Stored data

Lemma key_sorted_before : forall l1 x l2 y l3,
  loc_sorted cmp (app l1 (x :: app l2 (y :: l3))) -> key_le x y.
Proof.
  intros l1 x l2 y l3 Hs.
  apply loc_sorted_Sorted in Hs.
  apply Sorted_StronglySorted in Hs.
  2: { intros a b c Hab Hbc. exact (kcmp_trans_le _ _ _ Hab Hbc). }
  induction l1 as [|z l1 IH].
  - simpl in Hs. apply StronglySorted_inv in Hs as [_ Hall].
    rewrite Forall_forall in Hall. apply Hall. apply in_or_app. right. left. reflexivity.
  - apply IH. simpl in Hs. apply StronglySorted_inv in Hs as [Hs _]. exact Hs.
Qed.
End KeySorted.

(** Two distinct members of a list come in one order or the other. *)
Lemma in_order_or : forall (A : Type) (l : list A) (x y : A),
  In x l -> In y l -> x <> y ->
  (exists l1 l2 l3, l = app l1 (x :: app l2 (y :: l3))) \/
  (exists l1 l2 l3, l = app l1 (y :: app l2 (x :: l3))).
Proof.
  intros A l x y; induction l as [|z l IH]; intros Hx Hy Hne; [destruct Hx|].
  destruct Hx as [<-|Hx]; destruct Hy as [<-|Hy].
  - congruence.
  - apply in_split in Hy as (l2 & l3 & ->). left. exists [], l2, l3. reflexivity.
  - apply in_split in Hx as (l2 & l3 & ->). right. exists [], l2, l3. reflexivity.
  - destruct (IH Hx Hy Hne) as [(l1 & l2 & l3 & ->)|(l1 & l2 & l3 & ->)].
    + left. exists (z :: l1), l2, l3. reflexivity.
    + right. exists (z :: l1), l2, l3. reflexivity.
Qed.

(* ================================================================== *)
(** * Facts about values, domains and the query comparator *)

Lemma jsval_eqb_true : forall x y, jsval_eqb x y = true <-> x = y.
Proof.
  intros [| |a|a|a] [| |b|b|b]; simpl; split; intros H; try discriminate;
    try reflexivity; try (inversion H; fail).
  - apply Bool.eqb_prop in H. congruence.
  - inversion H. apply Bool.eqb_reflx.
  - apply Z.eqb_eq in H. congruence.
  - inversion H. apply Z.eqb_refl.
  - apply String.eqb_eq in H. congruence.
  - inversion H. apply String.eqb_refl.
Qed.

Lemma jsval_eqb_sym : forall x y, jsval_eqb x y = jsval_eqb y x.
Proof.
  intros x y. destruct (jsval_eqb x y) eqn:E; symmetry.
  - apply jsval_eqb_true in E. subst. apply jsval_eqb_true. reflexivity.
  - destruct (jsval_eqb y x) eqn:E'; auto.
    apply jsval_eqb_true in E'. subst.
    rewrite (proj2 (jsval_eqb_true x x) eq_refl) in E. discriminate.
Qed.

Lemma existsb_jsval_In : forall x seen,
  existsb (jsval_eqb x) seen = true <-> In x seen.
Proof.
  intros x seen. rewrite existsb_exists. split.
  - intros (y & Hy & E). apply jsval_eqb_true in E. subst. exact Hy.
  - intros Hx. exists x. split; auto. apply jsval_eqb_true. reflexivity.
Qed.

Lemma set_from_spec : forall l seen,
  NoDup (set_from seen l) /\
  (forall x, In x (set_from seen l) <-> In x l /\ ~ In x seen).
Proof.
  induction l as [|y t IH]; intros seen; simpl.
  - split; [constructor|]. intros x; split; [intros []|intros [[] _]].
  - destruct (existsb (jsval_eqb y) seen) eqn:E.
    + apply existsb_jsval_In in E.
      destruct (IH seen) as [Hnd Hin]. split; auto.
      intros x. rewrite Hin. split.
      * intros [Hx Hs]. auto.
      * intros [[<-|Hx] Hs]; [contradiction|auto].
    + assert (Hy : ~ In y seen) by (rewrite <- existsb_jsval_In; congruence).
      destruct (IH (y :: seen)) as [Hnd Hin]. split.
      * constructor; auto. rewrite Hin. intros [_ Hc]. apply Hc. left. reflexivity.
      * intros x. simpl. rewrite Hin. split.
        -- intros [<-|[Hx Hs]]; [auto|].
           split; auto. intros Hxs. apply Hs. right. exact Hxs.
        -- intros [[<-|Hx] Hs]; [auto|].
           destruct (jsval_eqb x y) eqn:Exy.
           ++ apply jsval_eqb_true in Exy. auto.
           ++ right. split; auto. intros [Heq|Hc]; [|contradiction].
              subst y. rewrite (proj2 (jsval_eqb_true x x) eq_refl) in Exy. discriminate.
Qed.

Lemma uniq_spec : forall arr,
  NoDup (uniq arr) /\ (forall x, In x (uniq arr) <-> In x arr /\ truthy x = true).
Proof.
  intros arr. unfold uniq. destruct (set_from_spec (filter truthy arr) []) as [Hnd Hin].
  split; auto. intros x. rewrite Hin, filter_In. simpl. tauto.
Qed.

Lemma extractDomain_spec : forall rows fld,
  exists d, extractDomain rows fld = Some d /\ NoDup d /\
  (forall v, In v d <-> truthy v = true /\ exists r, In r rows /\ get_field fld r = v).
Proof.
  intros rows fld. unfold extractDomain.
  destruct (array_sort_some jsval (domain_cmp fld) (fun _ => True))
    with (l := uniq (map (get_field fld) rows)) as [d Hd].
  - intros x y _ _. destruct fld; discriminate.
  - apply Forall_forall. auto.
  - exists d. split; auto.
    apply array_sort_perm in Hd.
    destruct (uniq_spec (map (get_field fld) rows)) as [Hnd Hin].
    split; [eapply Permutation_NoDup; eauto|].
    intros v. split.
    + intros Hv. apply (Permutation_in _ (Permutation_sym Hd)) in Hv.
      apply Hin in Hv as [Hv Ht]. apply in_map_iff in Hv. split; auto.
      destruct Hv as (r & Hr & Hrow). eauto.
    + intros [Ht (r & Hr & Hrow)]. apply (Permutation_in _ Hd).
      apply Hin. split; auto. apply in_map_iff. eauto.
Qed.

Lemma lower_char_idem : forall c, lower_char (lower_char c) = lower_char c.
Proof. intros c. destruct c as [[] [] [] [] [] [] [] []]; reflexivity. Qed.

Lemma toLowerCase_idem : forall s, toLowerCase (toLowerCase s) = toLowerCase s.
Proof. induction s as [|c s IH]; simpl; [reflexivity|]. rewrite lower_char_idem, IH. reflexivity. Qed.

(** The predicates the spec states, for a filter object [f]. *)
Definition free_text_holds (f : filters) (r : row) : Prop :=
  f_q f <> "" -> includes (toLowerCase (row_text r)) (toLowerCase (f_q f)) = true.

Definition selector_holds (sel : string) (v : jsval) : Prop :=
  sel <> "" -> v = JStr sel.

Definition active_predicates_hold (f : filters) (r : row) : Prop :=
  free_text_holds f r /\
  selector_holds (f_day f) (Day r) /\
  selector_holds (f_slot f) (Time_Slot r) /\
  selector_holds (f_course f) (Course_Code r) /\
  selector_holds (f_teacher f) (Teacher r) /\
  selector_holds (f_semsec f) (Semester_Section r) /\
  selector_holds (f_room f) (Room r).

● Task goal
Look through the entries and return each line that has the word "exact" in it.

● Result for this exercise
  2: { intros a b c Hab Hbc. exact (kcmp_trans_le _ _ _ Hab Hbc). }
  - apply IH. simpl in Hs. apply StronglySorted_inv in Hs as [Hs _]. exact Hs.
  - intros (y & Hy & E). apply jsval_eqb_true in E. subst. exact Hy.
           split; auto. intros Hxs. apply Hs. right. exact Hxs.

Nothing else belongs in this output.